Chisel is an open-source hardware construction language developed at UC Berkeley that supports advanced hardware design using highly parameterized generators and layered domain-specific hardware languages.
You can find code examples on the Berkeley EECS Berkeley Architecture Research (BAR) github page. Chisel-tutorial is a set of sample circuits with supporting documentation. Sodor is a set of educational processors written in Chisel by Christopher Celio, a PhD student at UC Berkeley. Sodor implements the RISC-V Instruction Set Architecture designed in the BAR group and described on riscv.org.
import Chisel._
class GCD extends Module {
val io = new Bundle {
val a = UInt(INPUT, 16)
val b = UInt(INPUT, 16)
val e = Bool(INPUT)
val z = UInt(OUTPUT, 16)
val v = Bool(OUTPUT)
}
val x = Reg(UInt())
val y = Reg(UInt())
when (x > y) { x := x - y }
unless (x > y) { y := y - x }
when (io.e) { x := io.a; y := io.b }
io.z := x
io.v := y === UInt(0)
}
object Example {
def main(args: Array[String]): Unit = {
chiselMain(args, () => Module(new GCD()))
}
}
import Chisel._ // importing the Chisel library.
/// Creating a Module that computes the maximum of N values
//
// This generator shows how it is possible to do functional construction
// of circuits.
class MaxN(n: Int, w: Int /* parameterized input */) extends Module {
private def Max2(x: UInt, y: UInt) = Mux(x > y, x, y)
val io = new Bundle {
val in = Vec.fill(n){ UInt(INPUT, w) }
val out = UInt(OUTPUT, w)
}
io.out := io.in.reduceLeft(Max2)
}
object MaxNExample {
// Main Entry Point of the circuit generator
def main(args: Array[String]): Unit = {
// instantiate with 4 ports. Each port is 8 bits wide.

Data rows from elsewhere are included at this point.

(** Follow a successful run of monadic code backwards. *)
Ltac run_inv :=
  repeat match goal with
  | H : (_ ≫= _) = Ok _ |- _ => apply bind_Ok in H as (? & ? & ?)
  | H : guard_err _ _ = Ok _ |- _ => apply guard_Ok in H
  | H : Ok _ = Ok _ |- _ => injection H as H; subst
  | H : Err _ = Err _ |- _ => injection H as H; subst
  | H : Ok _ = Err _ |- _ => discriminate H
  | H : Err _ = Ok _ |- _ => discriminate H
  end.

(** Evaluate the comparisons of the goal that linear arithmetic settles. *)
Ltac decide_tests :=
  rewrite ?Z.gtb_ltb, ?Z.geb_leb;
  repeat match goal with
  | |- context [?a <? ?b] =>
      first [rewrite (proj2 (Z.ltb_lt a b)) by lia | rewrite (proj2 (Z.ltb_ge a b)) by lia]
  | |- context [?a <=? ?b] =>
      first [rewrite (proj2 (Z.leb_le a b)) by lia | rewrite (proj2 (Z.leb_gt a b)) by lia]
  | |- context [?a =? ?b] =>
      first [rewrite (proj2 (Z.eqb_eq a b)) by lia | rewrite (proj2 (Z.eqb_neq a b)) by lia]
  end; cbn [orb andb negb].

(** Split a membership in a concrete list. *)
Ltac elem_cases H :=
  repeat match type of H with
  | _ ∈ _ :: _ => apply elem_of_cons in H as [H|H]
  | _ ∈ [] => by apply elem_of_nil in H
  end.

(** Evaluate the comparisons of closed strings. *)
Ltac str_eval :=
  repeat match goal with
  | H : context [String.eqb ?a ?b] |- _ =>
      let v := eval vm_compute in (String.eqb a b) in
      lazymatch v with true => idtac | false => idtac end; change (String.eqb a b) with v in H
  | |- context [String.eqb ?a ?b] =>
      let v := eval vm_compute in (String.eqb a b) in
      lazymatch v with true => idtac | false => idtac end; change (String.eqb a b) with v
  end; cbv iota in *.

(** Case analysis on every test and match of the code under study. *)
Ltac cases := repeat (case_match; simplify_eq; try done).

(** ** Lemmas: strings *)

Lemma oneOf_In v l : oneOf v l = true <-> v ∈ l.
Proof.
  unfold oneOf. rewrite existsb_exists, list_elem_of_In. split.
  - intros (x & Hx & ->%String.eqb_eq). done.
  - intros Hv. exists v. by rewrite String.eqb_refl.
Qed.

Lemma oneOf_not_In v l : oneOf v l = false <-> v ∉ l.
Proof. rewrite <- not_true_iff_false, oneOf_In. done. Qed.

Lemma contains_In l v : contains l v = true <-> v ∈ l.
Proof.
  unfold contains. rewrite existsb_exists, list_elem_of_In. split.
  - intros (x & Hx & ->%String.eqb_eq). done.
  - intros Hv. exists v. by rewrite String.eqb_refl.
Qed.

Lemma HasPrefix_app p s : HasPrefix s p = true <-> exists r, s = (p +:+ r)%string.
Proof.
  unfold HasPrefix. revert s. induction p as [|a p IH]; intros s.
  { destruct s; cbn; split; eauto. }
  destruct s as [|b s]; cbn; [split; [done|intros [r [=]]]|].
  destruct (Ascii.ascii_dec a b) as [->|Hab].
  - rewrite IH. split; intros [r Hr]; exists r; [by rewrite Hr|by injection Hr].
  - split; [done|]. intros [r [= -> _]]. done.
Qed.

Lemma substring_all s : String.substring 0 (String.length s) s = s.
Proof. induction s as [|a s IH]; cbn; [done|]. by rewrite IH. Qed.

Lemma TrimPrefix_app p r : TrimPrefix (p +:+ r)%string p = r.
Proof.
  unfold TrimPrefix.
  assert (Hp : String.prefix p (p +:+ r)%string = true) by (apply HasPrefix_app; eauto).
  rewrite Hp. clear Hp. induction p as [|a p IH]; cbn; [|apply IH].
  by rewrite Nat.sub_0_r, substring_all.
Qed.

(** *** Decimal text *)

Definition is_digit (a : ascii) : bool := ascii_in a 48 57.

Fixpoint all_digits (s : string) : bool :=
  match s with EmptyString => true | String a s' => is_digit a && all_digits s' end.

(** The number a text of digits denotes, after a prefix that denotes [acc]. *)
Fixpoint digits_value (acc : N) (s : string) : N :=
  match s with
  | EmptyString => acc
  | String a s' => digits_value (10 * acc + (N_of_ascii a - 48)) s'
  end.

Lemma digit_spec n : (n < 10)%N -> is_digit (digit n) = true /\ (N_of_ascii (digit n) - 48 = n)%N.
Proof.
  intros Hn. unfold is_digit, digit, ascii_in. rewrite N_ascii_embedding by lia.
  split; [apply andb_true_iff; rewrite !N.leb_le; lia|lia].
Qed.

Lemma digits_go_spec fuel n acc : (n < 2 ^ N.of_nat fuel)%N ->
  (all_digits acc = true -> all_digits (digits_go fuel n acc) = true) /\
  (fuel <> O -> digits_value 0 (digits_go fuel n acc) = digits_value n acc).
Proof.
  revert n acc. induction fuel as [|fuel IH]; intros n acc Hn; cbn [digits_go]; [done|].
  assert (Hm : (n mod 10 < 10)%N) by (apply N.mod_lt; lia).
  destruct (digit_spec _ Hm) as [Hd Hv].
  destruct (N.ltb_spec n 10) as [Hlt|Hge].
  - split.
    + intros Ha. cbn. by rewrite Hd.
    + intros _. cbn [digits_value]. rewrite Hv, N.mod_small by done. f_equal.
  - assert (Hq : (n / 10 < 2 ^ N.of_nat fuel)%N).
    { apply N.Div0.div_lt_upper_bound. rewrite Nat2N.inj_succ, N.pow_succ_r' in Hn. lia. }
    destruct (IH (n / 10)%N (String (digit (n mod 10)) acc) Hq) as [IH1 IH2]. split.
    + intros Ha. apply IH1. cbn. by rewrite Hd.
    + intros _. rewrite IH2.
      * cbn [digits_value]. rewrite Hv. f_equal. symmetry. apply N.div_mod'.
      * intros ->. cbn in Hq. apply N.lt_1_r in Hq. pose proof (N.div_mod' n 10). lia.
Qed.

Lemma Itoa_N_digits n : all_digits (Itoa_N n) = true /\ digits_value 0 (Itoa_N n) = n.
Proof.
  unfold Itoa_N.
  assert (Hn : (n < 2 ^ N.of_nat (S (N.to_nat (N.log2 n))))%N).
  { rewrite Nat2N.inj_succ, N2Nat.id. destruct n as [|p]; [by vm_compute|].
    by apply N.log2_spec. }
  destruct (digits_go_spec _ n "" Hn) as [H1 H2]. split; [by apply H1|]. by apply H2.
Qed.

(** Texts of digits closed by a byte that is not a digit split in one way. *)
Lemma digits_split d1 d2 s1 s2 a :
  all_digits d1 = true -> all_digits d2 = true -> is_digit a = false ->
  (d1 +:+ String a s1)%string = (d2 +:+ String a s2)%string -> d1 = d2 /\ s1 = s2.
Proof.
  intros H1 H2 Ha. revert d2 H2. induction d1 as [|b d1 IH]; intros [|c d2] H2 E; cbn in *.
  - by injection E.
  - injection E as -> _. by rewrite Ha in H2.
  - injection E as -> _. by rewrite Ha in H1.
  - injection E as -> E. apply andb_true_iff in H1 as [_ H1], H2 as [_ H2].
    destruct (IH H1 d2 H2 E) as [-> ->]. done.
Qed.

Lemma app_split_length (a1 a2 b1 b2 : string) :
  String.length a1 = String.length a2 -> (a1 +:+ b1)%string = (a2 +:+ b2)%string -> a1 = a2 /\ b1 = b2.
Proof.
  revert a2. induction a1 as [|x a1 IH]; intros [|y a2] Hl E; cbn in *; try done.
  injection E as -> E. destruct (IH a2 ltac:(lia) E) as [-> ->]. done.
Qed.

Lemma string_app_assoc (a b c : string) : ((a +:+ b) +:+ c = a +:+ (b +:+ c))%string.
Proof. induction a as [|x a IH]; [done|]. exact (f_equal (String x) IH). Qed.

Lemma string_app_nil (a : string) : (a +:+ "")%string = a.
Proof. induction a as [|x a IH]; [done|]. exact (f_equal (String x) IH). Qed.

(** [strconv.Itoa(len(s)) + ":" + s], the encoding that lets strings be
    concatenated without ambiguity. *)
Definition length_prefixed (s : string) : string := (Itoa (go_len s) +:+ ":" +:+ s)%string.

Lemma length_prefixed_inj s1 s2 t1 t2 :
  (length_prefixed s1 +:+ t1)%string = (length_prefixed s2 +:+ t2)%string -> s1 = s2 /\ t1 = t2.
Proof.
  unfold length_prefixed, go_len, Itoa.
  rewrite !(proj2 (Z.ltb_ge _ _)) by lia. rewrite <- !nat_N_Z, !N2Z.id.
  rewrite !string_app_assoc. intros E.
  destruct (Itoa_N_digits (N.of_nat (String.length s1))) as [Hd1 Hv1].
  destruct (Itoa_N_digits (N.of_nat (String.length s2))) as [Hd2 Hv2].
  apply digits_split in E as [E1 E2]; [|done|done|done].
  apply app_split_length in E2; [done|]. rewrite E1, Hv2 in Hv1. lia.
Qed.

Section TrimLemmas.
Context (s2 : ascii -> ascii -> bool) (s3 : ascii -> ascii -> ascii -> bool).

Lemma trim_go_fixed l : starts_space s2 s3 l = false -> trim_go s2 s3 l = l.
Proof.
  destruct l as [|a [|b [|c l]]]; cbn; intros H; boolify;
    repeat match goal with H : _ = false |- _ => rewrite H end; try done.
Qed.

Lemma trim_go_starts_aux (n : nat) l :
  (length l <= n)%nat -> starts_space s2 s3 (trim_go s2 s3 l) = false.
Proof.
  revert l. induction n as [|n IH]; intros l Hn.
  { destruct l; cbn in *; [done|lia]. }
  destruct l as [|a [|b [|c l]]]; cbn [length] in Hn; cbn [trim_go].
  - done.
  - destruct (space1 a) eqn:E; cbn; [done|by rewrite E].
  - destruct (space1 a) eqn:E; [apply (IH [b]); cbn; lia|].
    destruct (s2 a b) eqn:E2; cbn; [done|]. by rewrite E, E2.
  - destruct (space1 a) eqn:E; [apply (IH (b :: c :: l)); cbn; lia|].
    destruct (s2 a b) eqn:E2; [apply (IH (c :: l)); cbn; lia|].
    destruct (s3 a b c) eqn:E3; [apply IH; lia|]. cbn. by rewrite E, E2, E3.
Qed.

Lemma trim_go_starts l : starts_space s2 s3 (trim_go s2 s3 l) = false.
Proof. by apply (trim_go_starts_aux (length l)). Qed.

Lemma trim_go_suffix_aux (n : nat) l :
  (length l <= n)%nat -> exists p, l = p ++ trim_go s2 s3 l.
Proof.
  revert l. induction n as [|n IH]; intros l Hn.
  { destruct l; cbn in *; [by exists []|lia]. }
  destruct l as [|a [|b [|c l]]]; cbn [length] in Hn; cbn [trim_go].
  - by exists [].
  - destruct (space1 a); [by exists [a]|by exists []].
  - destruct (space1 a).
    { destruct (IH [b]) as [p Hp]; [cbn; lia|]. exists (a :: p). exact (f_equal (cons a) Hp). }
    destruct (s2 a b); [by exists [a; b]|by exists []].
  - destruct (space1 a).
    { destruct (IH (b :: c :: l)) as [p Hp]; [cbn; lia|]. exists (a :: p). exact (f_equal (cons a) Hp). }
    destruct (s2 a b).
    { destruct (IH (c :: l)) as [p Hp]; [cbn; lia|]. exists (a :: b :: p). exact (f_equal (fun x => a :: b :: x) Hp). }
    destruct (s3 a b c); [|by exists []].
    destruct (IH l) as [p Hp]; [lia|]. exists (a :: b :: c :: p).
    exact (f_equal (fun x => a :: b :: c :: x) Hp).
Qed.

Lemma trim_go_suffix l : exists p, l = p ++ trim_go s2 s3 l.
Proof. by apply (trim_go_suffix_aux (length l)). Qed.

Lemma starts_space_prefix l k :
  starts_space s2 s3 (l ++ k) = false -> starts_space s2 s3 l = false.
Proof.
  destruct l as [|a [|b [|c l]]]; cbn; try done; destruct k as [|d [|e k]]; cbn;
    intros H; boolify; repeat match goal with H : _ = false |- _ => rewrite H end; done.
Qed.
End TrimLemmas.

Lemma trim_right_prefix l : exists q, l = trim_right l ++ q.
Proof.
  unfold trim_right. set (f2 := fun a b => space2 b a). set (f3 := fun a b c => space3 c b a).
  destruct (trim_go_suffix f2 f3 (rev l)) as [p Hp]. exists (rev p).
  rewrite <- rev_app_distr, <- Hp, rev_involutive. done.
Qed.

Lemma trim_right_idemp l : trim_right (trim_right l) = trim_right l.
Proof.
  unfold trim_right. f_equal. rewrite rev_involutive.
  apply trim_go_fixed, trim_go_starts.
Qed.

Lemma trim_left_right l : trim_left (trim_right (trim_left l)) = trim_right (trim_left l).
Proof.
  apply trim_go_fixed. destruct (trim_right_prefix (trim_left l)) as [q Hq].
  apply (starts_space_prefix _ _ _ q). rewrite <- Hq. apply trim_go_starts.
Qed.

Lemma TrimSpace_idemp s : TrimSpace (TrimSpace s) = TrimSpace s.
Proof.
  unfold TrimSpace. rewrite String.list_ascii_of_string_of_list_ascii, trim_left_right, trim_right_idemp. done.
Qed.

(** Printable ASCII without spaces, on which trimming does nothing. *)
Definition plain_char (a : ascii) : bool := ascii_in a 33 127.

Lemma plain_no_space a : plain_char a = true ->
  space1 a = false /\ (forall b, space2 a b = false) /\ (forall b c, space3 a b c = false).
Proof.
  destruct a as [[] [] [] [] [] [] [] []]; intros H; try discriminate H; repeat split; reflexivity.
Qed.

Lemma trim_go_plain (s2 : ascii -> ascii -> bool) s3 l :
  (forall a b, plain_char a = true -> plain_char b = true -> s2 a b = false) ->
  (forall a b c, plain_char a = true -> plain_char b = true -> plain_char c = true ->
     s3 a b c = false) ->
  forallb plain_char l = true -> trim_go s2 s3 l = l.
Proof.
  intros H2 H3 Hl. apply trim_go_fixed.
  destruct l as [|a [|b [|c l]]]; cbn in *; boolify; try done;
    repeat match goal with H : plain_char _ = true |- _ =>
      lazymatch goal with
      | _ : space1 ?x = false |- _ => fail
      | _ => destruct (plain_no_space _ H) as [-> _]
      end end; cbn; rewrite ?H2, ?H3 by done; done.
Qed.

Lemma TrimSpace_plain s : forallb plain_char (String.list_ascii_of_string s) = true -> TrimSpace s = s.
Proof.
  intros Hs. unfold TrimSpace, trim_left, trim_right.
  rewrite (trim_go_plain space2 space3) by
    (try done; intros; by apply plain_no_space).
  rewrite trim_go_plain.
  - by rewrite rev_involutive, String.string_of_list_ascii_of_string.
  - intros a b _ Hb. by apply plain_no_space.
  - intros a b c _ _ Hc. by apply plain_no_space.
  - apply forallb_forall. intros x Hx%in_rev. by apply (proj1 (forallb_forall _ _) Hs).
Qed.

(** ** Comparators *)

(** A three-way comparison that is a total preorder: what a [less] function
    handed to [sort.Slice] or used to choose a minimum has to be. *)
Class Comparator {A} (c : A -> A -> comparison) : Prop := {
  cmp_opp x y : c x y = CompOpp (c y x);
  cmp_trans x y z : c x y = Lt -> c y z = Lt -> c x z = Lt;
  cmp_eq_l x y z : c x y = Eq -> c x z = c y z;
}.

Lemma cmp_refl `{Comparator A c} x : c x x = Eq.
Proof. pose proof (cmp_opp x x) as E. destruct (c x x); done. Qed.

Lemma cmp_eq_r `{Comparator A c} x y z : c x y = Eq -> c z x = c z y.
Proof. intros E. rewrite (cmp_opp z x), (cmp_opp z y). f_equal. by apply cmp_eq_l. Qed.

Lemma cmp_eq_sym `{Comparator A c} x y : c x y = Eq -> c y x = Eq.
Proof. intros E. rewrite cmp_opp, E. done. Qed.

Lemma cmp_not_lt_trans `{Comparator A c} x y z : c x y <> Lt -> c y z <> Lt -> c x z <> Lt.
Proof.
  intros H1 H2 H3. destruct (c x y) eqn:E1; [|done|].
  - apply H2. rewrite <- H3. symmetry. by apply cmp_eq_l.
  - apply H2. apply (cmp_trans _ x); [|done]. rewrite cmp_opp, E1. done.
Qed.

#[export] Instance Z_comparator : Comparator Z.compare.
Proof.
  split.
  - intros x y. by rewrite <- Z.compare_antisym.
  - intros x y z. rewrite !Z.compare_lt_iff. lia.
  - intros x y z ->%Z.compare_eq_iff. done.
Qed.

chiselMain(args, () => Module(new MaxN(4, 8)))
}
}
/** Four-by-four multiply using a look-up table.
*/
class Mul extends Module {
val io = new Bundle {
val x = UInt(INPUT, 4)
val y = UInt(INPUT, 4)
val z = UInt(OUTPUT, 8)
}
val muls = new ArrayBuffer[UInt]()
for (i <- 0 until 16)
for (j <- 0 until 16)
muls += UInt(i * j, width = 8)
val tbl = Vec(muls)
io.z := tbl((io.x << UInt(4)) | io.y)
}
/** A n-bit adder with carry in and carry out
*/
class Adder(val n:Int) extends Module {
val io = new Bundle {
val A = UInt(INPUT, n)
val B = UInt(INPUT, n)
val Cin = UInt(INPUT, 1)
val Sum = UInt(OUTPUT, n)
val Cout = UInt(OUTPUT, 1)
}
//create a vector of FullAdders
val FAs = Vec.fill(n){ Module(new FullAdder()).io }
val carry = Vec.fill(n+1){ UInt(width = 1) }
val sum = Vec.fill(n){ Bool() }
//first carry is the top level carry in
carry(0) := io.Cin
//wire up the ports of the full adders
for (i <- 0 until n) {
FAs(i).a := io.A(i)
FAs(i).b := io.B(i)
FAs(i).cin := carry(i)
carry(i+1) := FAs(i).cout
sum(i) := FAs(i).sum.toBool()
}
io.Sum := sum.toBits().toUInt()
io.Cout := carry(n)
}
Getting started with Chisel is easy. Boilerplate verilog often directly maps to Chisel one-liners. Everything you learn to write Scala code is directly applicable. Follow the Chisel Tutorial. When you have a question that the documentation doesn't answer, check Stack Overflow or ask on the Chisel users mailing list.
Chisel is released as a JAR file through the official Maven repo. Just add this line to your build.sbt
libraryDependencies += "edu.berkeley.cs" %% "chisel" % "latest.release"
If you are new to Scala and have no idea what that means, follow the step-by-step in Chisel's README.md.